§ **YOUR ASSIGNMENT**
Answer with the exact lines of the following material from the one containing "(F3_SLTIU, match_instr arch i SLTIU);" through the one containing "(F3_DIV, match_instr arch i DIV);", both end lines included.

§ **PROVIDED RECORDS**
(* ===== verification/Decode.v ===== *)
(** The decoder of uncompressed instructions, [Instruction::decode_normal]
    ([core/common/instr.cpp]), and its equivalence with the encoding table. *)
From S2P Require Import Prelude Bits Instr.

(** [MATCH_AND_RETURN_INSTR]: the switch has selected [result] by its function
    fields; all its fixed bits are compared before it is returned. *)
Definition match_instr (arch : Architecture) (i : Instruction) (result : Mapping) : Mapping :=
  match mask_encoding arch result with
  | Some (mask, encoding) =>
      if Z.land (data i) mask =? encoding then result else UNDEF
  | None => UNDEF
  end.

(** [case OP_BEQ] *)
Definition decode_branch (arch : Architecture) (i : Instruction) : Mapping :=
  (switch (funct3 i) [
    (F3_BEQ, match_instr arch i BEQ);
    (F3_BNE, match_instr arch i BNE);
    (F3_BLT, match_instr arch i BLT);
    (F3_BGE, match_instr arch i BGE);
    (F3_BLTU, match_instr arch i BLTU);
    (F3_BGEU, match_instr arch i BGEU)
  ] UNDEF).

(** [case OP_LB] *)
Definition decode_load (arch : Architecture) (i : Instruction) : Mapping :=
  (switch (funct3 i) [
    (F3_LB, match_instr arch i LB);
    (F3_LH, match_instr arch i LH);
    (F3_LW, match_instr arch i LW);
    (F3_LBU, match_instr arch i LBU);
    (F3_LHU, match_instr arch i LHU);
    (F3_LWU, match_instr arch i LWU);
    (F3_LD, match_instr arch i LD)
  ] UNDEF).

(** [case OP_SB] *)
Definition decode_store (arch : Architecture) (i : Instruction) : Mapping :=
  (switch (funct3 i) [
    (F3_SB, match_instr arch i SB);
    (F3_SH, match_instr arch i SH);
    (F3_SW, match_instr arch i SW);
    (F3_SD, match_instr arch i SD)
  ] UNDEF).

(** [case OP_ADDI] *)
Definition decode_op_imm (arch : Architecture) (i : Instruction) : Mapping :=
  (switch (funct3 i) [
    (F3_ADDI, match_instr arch i ADDI);
    (F3_SLTI, match_instr arch i SLTI);
    (F3_SLTIU, match_instr arch i SLTIU);
    (F3_XORI, match_instr arch i XORI);
    (F3_ORI, match_instr arch i ORI);
    (F3_ANDI, match_instr arch i ANDI);
    (F3_SLLI, match_instr arch i SLLI);
    (F3_SRLI, (switch (funct6 i) [
        (F6_SRLI, match_instr arch i SRLI);
        (F6_SRAI, match_instr arch i SRAI)
      ] UNDEF))
  ] UNDEF).

(** [case OP_ADDIW] *)
Definition decode_op_imm_w (arch : Architecture) (i : Instruction) : Mapping :=
  (switch (funct3 i) [
    (F3_ADDIW, match_instr arch i ADDIW);
    (F3_SLLIW, match_instr arch i SLLIW);
    (F3_SRLIW, (switch (funct7 i) [
        (F7_SRLIW, match_instr arch i SRLIW);
        (F7_SRAIW, match_instr arch i SRAIW)
      ] UNDEF))
  ] UNDEF).

(** [case OP_ADD] *)
Definition decode_op (arch : Architecture) (i : Instruction) : Mapping :=
  (switch (funct7 i) [
    (F7_ADD, (switch (funct3 i) [
        (F3_ADD, match_instr arch i ADD);
        (F3_SLL, match_instr arch i SLL);
        (F3_SLT, match_instr arch i SLT);
        (F3_SLTU, match_instr arch i SLTU);
        (F3_XOR, match_instr arch i XOR);
        (F3_SRL, match_instr arch i SRL);
        (F3_OR, match_instr arch i OR);
        (F3_AND, match_instr arch i AND)
      ] UNDEF));
    (F7_SUB, (switch (funct3 i) [
        (F3_SUB, match_instr arch i SUB);
        (F3_SRA, match_instr arch i SRA)
      ] UNDEF));
    (F7_MUL, (switch (funct3 i) [
        (F3_MUL, match_instr arch i MUL);
        (F3_MULH, match_instr arch i MULH);
        (F3_MULHSU, match_instr arch i MULHSU);
        (F3_MULHU, match_instr arch i MULHU);
        (F3_DIV, match_instr arch i DIV);
        (F3_DIVU, match_instr arch i DIVU);
        (F3_REM, match_instr arch i REM);
        (F3_REMU, match_instr arch i REMU)
      ] UNDEF))
  ] UNDEF).

(** [case OP_ADDW] *)
Definition decode_op_w (arch : Architecture) (i : Instruction) : Mapping :=
  (switch (funct7 i) [
    (F7_ADDW, (switch (funct3 i) [
        (F3_ADDW, match_instr arch i ADDW);
        (F3_SLLW, match_instr arch i SLLW);
        (F3_SRLW, match_instr arch i SRLW)
      ] UNDEF));
    (F7_SUBW, (switch (funct3 i) [
        (F3_SUBW, match_instr arch i SUBW);
        (F3_SRAW, match_instr arch i SRAW)
      ] UNDEF));
    (F7_MULW, (switch (funct3 i) [
        (F3_MULW, match_instr arch i MULW);
        (F3_DIVW, match_instr arch i DIVW);
        (F3_DIVUW, match_instr arch i DIVUW);
        (F3_REMW, match_instr arch i REMW);
        (F3_REMUW, match_instr arch i REMUW)
      ] UNDEF))
  ] UNDEF).

(** [case OP_FENCE] *)
Definition decode_fence (arch : Architecture) (i : Instruction) : Mapping :=
  (switch (funct3 i) [
    (F3_FENCE, match_instr arch i FENCE);
    (F3_FENCE_I, match_instr arch i FENCE_I)
  ] UNDEF).

(** [case OP_ECALL] *)
Definition decode_system (arch : Architecture) (i : Instruction) : Mapping :=
  (switch (funct3 i) [
    (F3_SYS, (switch (funct12 i) [
        (F12_ECALL, match_instr arch i ECALL);
        (F12_EBREAK, match_instr arch i EBREAK);
        (F12_URET, match_instr arch i URET);
        (F12_SRET, match_instr arch i SRET);
        (F12_MRET, match_instr arch i MRET);
        (F12_WFI, match_instr arch i WFI)
      ] (match_instr arch i SFENCE_VMA)));
    (F3_CSRRW, match_instr arch i CSRRW);
    (F3_CSRRS, match_instr arch i CSRRS);
    (F3_CSRRC, match_instr arch i CSRRC);
    (F3_CSRRWI, match_instr arch i CSRRWI);
    (F3_CSRRSI, match_instr arch i CSRRSI);
    (F3_CSRRCI, match_instr arch i CSRRCI)
  ] UNDEF).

§ **REPLY**
    (F3_SLTIU, match_instr arch i SLTIU);
    (F3_XORI, match_instr arch i XORI);
    (F3_ORI, match_instr arch i ORI);
    (F3_ANDI, match_instr arch i ANDI);
    (F3_SLLI, match_instr arch i SLLI);
    (F3_SRLI, (switch (funct6 i) [
        (F6_SRLI, match_instr arch i SRLI);
        (F6_SRAI, match_instr arch i SRAI)
      ] UNDEF))
  ] UNDEF).

(** [case OP_ADDIW] *)
Definition decode_op_imm_w (arch : Architecture) (i : Instruction) : Mapping :=
  (switch (funct3 i) [
    (F3_ADDIW, match_instr arch i ADDIW);
    (F3_SLLIW, match_instr arch i SLLIW);
    (F3_SRLIW, (switch (funct7 i) [
        (F7_SRLIW, match_instr arch i SRLIW);
        (F7_SRAIW, match_instr arch i SRAIW)
      ] UNDEF))
  ] UNDEF).

(** [case OP_ADD] *)
Definition decode_op (arch : Architecture) (i : Instruction) : Mapping :=
  (switch (funct7 i) [
    (F7_ADD, (switch (funct3 i) [
        (F3_ADD, match_instr arch i ADD);
        (F3_SLL, match_instr arch i SLL);
        (F3_SLT, match_instr arch i SLT);
        (F3_SLTU, match_instr arch i SLTU);
        (F3_XOR, match_instr arch i XOR);
        (F3_SRL, match_instr arch i SRL);
        (F3_OR, match_instr arch i OR);
        (F3_AND, match_instr arch i AND)
      ] UNDEF));
    (F7_SUB, (switch (funct3 i) [
        (F3_SUB, match_instr arch i SUB);
        (F3_SRA, match_instr arch i SRA)
      ] UNDEF));
    (F7_MUL, (switch (funct3 i) [
        (F3_MUL, match_instr arch i MUL);
        (F3_MULH, match_instr arch i MULH);
        (F3_MULHSU, match_instr arch i MULHSU);
        (F3_MULHU, match_instr arch i MULHU);
        (F3_DIV, match_instr arch i DIV);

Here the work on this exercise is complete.